» **Activity**
Working from the records below, repeat exactly the lines starting at the line that contains "#[local] Set Warnings" and ending at the line that contains "(** [a % b] on [int] has the sign of [a]. *)", inclusive.
★ ★ ★ ★ ★ ★ ★
(** * font_to_svg: the outline-to-path conversion of [font_to_svg.hpp]

    A shallow embedding of [font2svg::do_outline] and of the Bezier
    tessellator it calls ([quadraticBezier], [fullQuadraticBezier],
    [svgQuadraticBezier], [debugQuadraticBezier]), of [halfway_between],
    and of the methods of [class glyph] that draw from the points of the
    glyph ([outline], which calls [do_outline], [points] and [pointlines]),
    followed by the properties of the conversion.

    Conventions of the embedding.
    - [double] is IEEE 754 binary64 with round-to-nearest-even: Rocq's
      primitive [float].  [pow(u, 2)] is taken as the correctly rounded
      square [u * u].
    - [FT_Pos] ([signed long]), [int], [short] and [char] values are [Z];
      the two places where [int] arithmetic can leave the range of [int]
      (conversion from [double], and the sum inside a midpoint) are
      checked, and leaving the range is undefined behaviour.  [long] is
      64 bits wide; a [long] stored in an [int] is reduced modulo [2^32].
    - Undefined behaviour (an index outside a vector read with [operator[]]
      or outside an array, an [int] or a [long] out of range) is [None] in
      the [option] monad.
    - A stream ([std::stringstream], [std::cout]) is the list of the values
      inserted into it; the formatting of a number is the C++ library's, and
      every stream of [do_outline] is formatted with the default flags.
    - The process-wide variables [debug], [hasDebug] and the standard output
      are passed explicitly as a record [globals].
    - An array reached through a pointer of FreeType ([ftpoints], [tags],
      [contours]) is the list of its elements.  What FreeType itself does
      ([ttf_file], [glyph::init]) is not modelled. *)

From Stdlib Require Import ZArith List String Bool Lia Floats.
Import ListNotations.
#[local] Set Warnings "-inexact-float".
#[local] Open Scope string_scope.
#[local] Open Scope list_scope.
#[local] Open Scope Z_scope.

(** ** C++ scalars *)

Module Cxx.

Notation "x <- e ;; k" :=
  (match e with Some x => k | None => None end)
  (at level 61, e at next level, right associativity).
Notation "' ( x , y ) <- e ;; k" :=
  (match e with Some (x, y) => k | None => None end)
  (at level 61, x name, y name, e at next level, right associativity).
Notation "' ( x , y , z ) <- e ;; k" :=
  (match e with Some (x, y, z) => k | None => None end)
  (at level 61, x name, y name, z name, e at next level, right associativity).

Definition INT_MIN : Z := - 2 ^ 31.
Definition INT_MAX : Z := 2 ^ 31 - 1.

Definition in_int (z : Z) : bool := (INT_MIN <=? z) && (z <=? INT_MAX).

(** [a + b] on [int]: signed overflow is undefined. *)
Definition int_add (a b : Z) : option Z :=
  if in_int (a + b) then Some (a + b) else None.

(** [a / b] on [int] truncates toward zero. *)
Definition int_div (a b : Z) : Z := Z.quot a b.

(** [a % b] on [int] has the sign of [a]. *)
Definition int_mod (a b : Z) : Z := Z.rem a b.

(** Conversion of an integer to [double], rounded to nearest (exact below
    [2^53] in magnitude). *)
Definition double_of_Z (z : Z) : float :=
  SF2Prim (binary_normalize prec emax z 0 false).

(** The integer part of a finite [double], toward zero. *)
Definition trunc_double (d : float) : option Z :=
  match Prim2SF d with
  | S754_zero _ => Some 0
  | S754_finite s m e =>
      let a := Z.shiftl (Z.pos m) e in
      Some (if s then - a else a)
  | S754_infinity _ | S754_nan => None
  end.

(** Conversion of a [double] to [int]: the fractional part is discarded;
    undefined when the truncated value is not an [int]. *)
Definition int_of_double (d : float) : option Z :=
  z <- trunc_double d ;;
  if in_int z then Some z else None.

(** [v[i]] on a [std::vector]: undefined outside [0 .. size-1]. *)
Definition index {A : Type} (v : list A) (i : Z) : option A :=
  if i <? 0 then None else nth_error v (Z.to_nat i).

(** The size of a vector, as an integer. *)
Definition size {A : Type} (v : list A) : Z := Z.of_nat (List.length v).

End Cxx.
Import Cxx.

(** ** Streams *)

(** One insertion [<<] into a stream. *)
Inductive item : Type :=
| Str (s : string)
| Int (n : Z)
| Dbl (d : float)
| Bool (b : bool).

Definition text : Type := list item.

(** The process-wide state: [font2svg::debug], [font2svg::hasDebug] and what
    has been written to [std::cout]. *)
Record globals : Type := mkGlobals {
  debug : text;
  hasDebug : bool;
  cout : text
}.

(** ** Data *)

(** FreeType's [FT_Vector]: a pair of [FT_Pos] (signed long). *)
Record FT_Vector : Type := mkFT { FT_x : Z; FT_y : Z }.

Record Point2D : Type := mkPoint2D { P_x : float; P_y : float }.

(** [Point2D(x, y)] called with two [int]s. *)
Definition Point2D_of_int (x y : Z) : Point2D :=
  mkPoint2D (double_of_Z x) (double_of_Z y).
★ ★ ★ ★ ★ ★ ★
» **Exercise result**
#[local] Set Warnings "-inexact-float".
#[local] Open Scope string_scope.
#[local] Open Scope list_scope.
#[local] Open Scope Z_scope.

(** ** C++ scalars *)

Module Cxx.

Notation "x <- e ;; k" :=
  (match e with Some x => k | None => None end)
  (at level 61, e at next level, right associativity).
Notation "' ( x , y ) <- e ;; k" :=
  (match e with Some (x, y) => k | None => None end)
  (at level 61, x name, y name, e at next level, right associativity).
Notation "' ( x , y , z ) <- e ;; k" :=
  (match e with Some (x, y, z) => k | None => None end)
  (at level 61, x name, y name, z name, e at next level, right associativity).

Definition INT_MIN : Z := - 2 ^ 31.
Definition INT_MAX : Z := 2 ^ 31 - 1.

Definition in_int (z : Z) : bool := (INT_MIN <=? z) && (z <=? INT_MAX).

(** [a + b] on [int]: signed overflow is undefined. *)
Definition int_add (a b : Z) : option Z :=
  if in_int (a + b) then Some (a + b) else None.

(** [a / b] on [int] truncates toward zero. *)
Definition int_div (a b : Z) : Z := Z.quot a b.

(** [a % b] on [int] has the sign of [a]. *)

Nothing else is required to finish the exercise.